**PROMPT**
In the material below, find the line containing "the sources; the" and the line containing "Variable isRewriteSupportedByFirebase : Rewrite.t", then reproduce exactly both of them and every line between, and nothing else.
◆ ◆ ◆
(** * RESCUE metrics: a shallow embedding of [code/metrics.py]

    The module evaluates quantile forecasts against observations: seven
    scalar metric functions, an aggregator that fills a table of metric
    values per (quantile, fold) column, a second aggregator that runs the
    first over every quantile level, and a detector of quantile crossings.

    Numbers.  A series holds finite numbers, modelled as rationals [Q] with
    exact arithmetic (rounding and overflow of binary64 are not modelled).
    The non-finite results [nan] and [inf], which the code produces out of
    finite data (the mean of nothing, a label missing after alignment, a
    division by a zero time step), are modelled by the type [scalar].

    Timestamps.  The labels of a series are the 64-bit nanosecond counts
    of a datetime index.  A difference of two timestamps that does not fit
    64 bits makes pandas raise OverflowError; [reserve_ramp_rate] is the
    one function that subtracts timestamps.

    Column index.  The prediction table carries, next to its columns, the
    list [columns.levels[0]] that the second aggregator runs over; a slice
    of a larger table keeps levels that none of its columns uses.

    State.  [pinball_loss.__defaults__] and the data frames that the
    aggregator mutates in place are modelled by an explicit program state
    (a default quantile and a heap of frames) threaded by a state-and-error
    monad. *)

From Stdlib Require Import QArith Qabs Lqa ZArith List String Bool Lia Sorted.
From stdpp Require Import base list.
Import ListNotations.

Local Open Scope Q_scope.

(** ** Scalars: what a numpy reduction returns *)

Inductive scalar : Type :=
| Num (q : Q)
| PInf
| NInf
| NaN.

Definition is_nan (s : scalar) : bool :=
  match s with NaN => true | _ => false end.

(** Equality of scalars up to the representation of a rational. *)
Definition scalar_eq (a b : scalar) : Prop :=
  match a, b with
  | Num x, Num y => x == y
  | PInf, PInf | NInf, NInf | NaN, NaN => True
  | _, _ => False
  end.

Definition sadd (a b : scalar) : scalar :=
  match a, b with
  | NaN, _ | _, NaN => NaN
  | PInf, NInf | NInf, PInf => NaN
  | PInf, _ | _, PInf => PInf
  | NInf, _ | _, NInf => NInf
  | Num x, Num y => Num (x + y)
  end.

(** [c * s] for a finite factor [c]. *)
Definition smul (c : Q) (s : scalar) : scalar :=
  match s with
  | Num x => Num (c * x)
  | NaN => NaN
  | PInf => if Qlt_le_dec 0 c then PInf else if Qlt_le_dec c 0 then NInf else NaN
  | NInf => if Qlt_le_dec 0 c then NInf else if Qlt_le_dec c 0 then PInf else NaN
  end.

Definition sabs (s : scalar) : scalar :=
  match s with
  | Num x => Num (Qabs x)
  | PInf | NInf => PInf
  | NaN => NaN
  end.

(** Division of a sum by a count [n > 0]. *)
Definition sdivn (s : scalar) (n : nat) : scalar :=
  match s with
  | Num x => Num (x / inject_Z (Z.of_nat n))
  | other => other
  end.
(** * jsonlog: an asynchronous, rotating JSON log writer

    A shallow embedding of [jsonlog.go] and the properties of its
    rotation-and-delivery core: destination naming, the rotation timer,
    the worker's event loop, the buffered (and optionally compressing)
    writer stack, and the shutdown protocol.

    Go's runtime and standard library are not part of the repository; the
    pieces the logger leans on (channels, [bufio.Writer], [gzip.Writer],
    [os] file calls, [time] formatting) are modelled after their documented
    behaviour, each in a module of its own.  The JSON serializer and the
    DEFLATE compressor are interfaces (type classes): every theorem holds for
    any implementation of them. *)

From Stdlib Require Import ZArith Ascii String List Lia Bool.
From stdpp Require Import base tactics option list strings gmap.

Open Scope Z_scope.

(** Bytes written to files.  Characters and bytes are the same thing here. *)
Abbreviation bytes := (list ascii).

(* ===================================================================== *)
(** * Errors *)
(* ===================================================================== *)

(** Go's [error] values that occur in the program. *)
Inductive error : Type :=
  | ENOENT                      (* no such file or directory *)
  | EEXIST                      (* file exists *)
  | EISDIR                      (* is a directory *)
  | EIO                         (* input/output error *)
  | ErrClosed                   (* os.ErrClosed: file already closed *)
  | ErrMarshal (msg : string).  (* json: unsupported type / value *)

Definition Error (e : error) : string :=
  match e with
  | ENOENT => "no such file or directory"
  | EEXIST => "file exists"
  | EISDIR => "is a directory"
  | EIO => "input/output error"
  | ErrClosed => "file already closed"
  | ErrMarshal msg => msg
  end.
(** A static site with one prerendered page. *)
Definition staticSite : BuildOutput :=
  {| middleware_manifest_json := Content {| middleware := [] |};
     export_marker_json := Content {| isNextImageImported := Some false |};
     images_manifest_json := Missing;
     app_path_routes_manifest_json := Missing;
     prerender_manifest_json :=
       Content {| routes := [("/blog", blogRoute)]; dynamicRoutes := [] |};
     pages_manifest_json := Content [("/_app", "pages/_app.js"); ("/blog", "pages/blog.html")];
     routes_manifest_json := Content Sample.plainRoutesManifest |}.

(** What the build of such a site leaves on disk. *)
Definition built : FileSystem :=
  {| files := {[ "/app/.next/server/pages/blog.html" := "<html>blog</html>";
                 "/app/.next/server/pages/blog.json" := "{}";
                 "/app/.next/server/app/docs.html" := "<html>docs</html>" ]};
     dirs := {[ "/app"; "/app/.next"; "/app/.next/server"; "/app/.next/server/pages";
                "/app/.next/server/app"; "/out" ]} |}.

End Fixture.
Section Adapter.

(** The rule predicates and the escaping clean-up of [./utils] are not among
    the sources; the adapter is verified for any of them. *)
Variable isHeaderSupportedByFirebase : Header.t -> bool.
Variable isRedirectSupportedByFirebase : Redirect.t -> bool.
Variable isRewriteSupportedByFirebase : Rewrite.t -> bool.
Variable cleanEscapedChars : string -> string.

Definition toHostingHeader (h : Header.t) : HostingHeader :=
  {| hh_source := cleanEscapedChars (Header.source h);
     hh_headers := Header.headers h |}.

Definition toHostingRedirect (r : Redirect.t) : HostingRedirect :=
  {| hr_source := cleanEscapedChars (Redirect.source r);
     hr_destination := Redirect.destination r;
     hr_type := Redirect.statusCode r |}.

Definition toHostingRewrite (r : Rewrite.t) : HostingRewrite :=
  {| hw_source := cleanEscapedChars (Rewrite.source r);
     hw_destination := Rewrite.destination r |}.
◆ ◆ ◆
**SOLVED EXERCISE**
    the sources; the adapter is verified for any of them. *)
Variable isHeaderSupportedByFirebase : Header.t -> bool.
Variable isRedirectSupportedByFirebase : Redirect.t -> bool.
Variable isRewriteSupportedByFirebase : Rewrite.t -> bool.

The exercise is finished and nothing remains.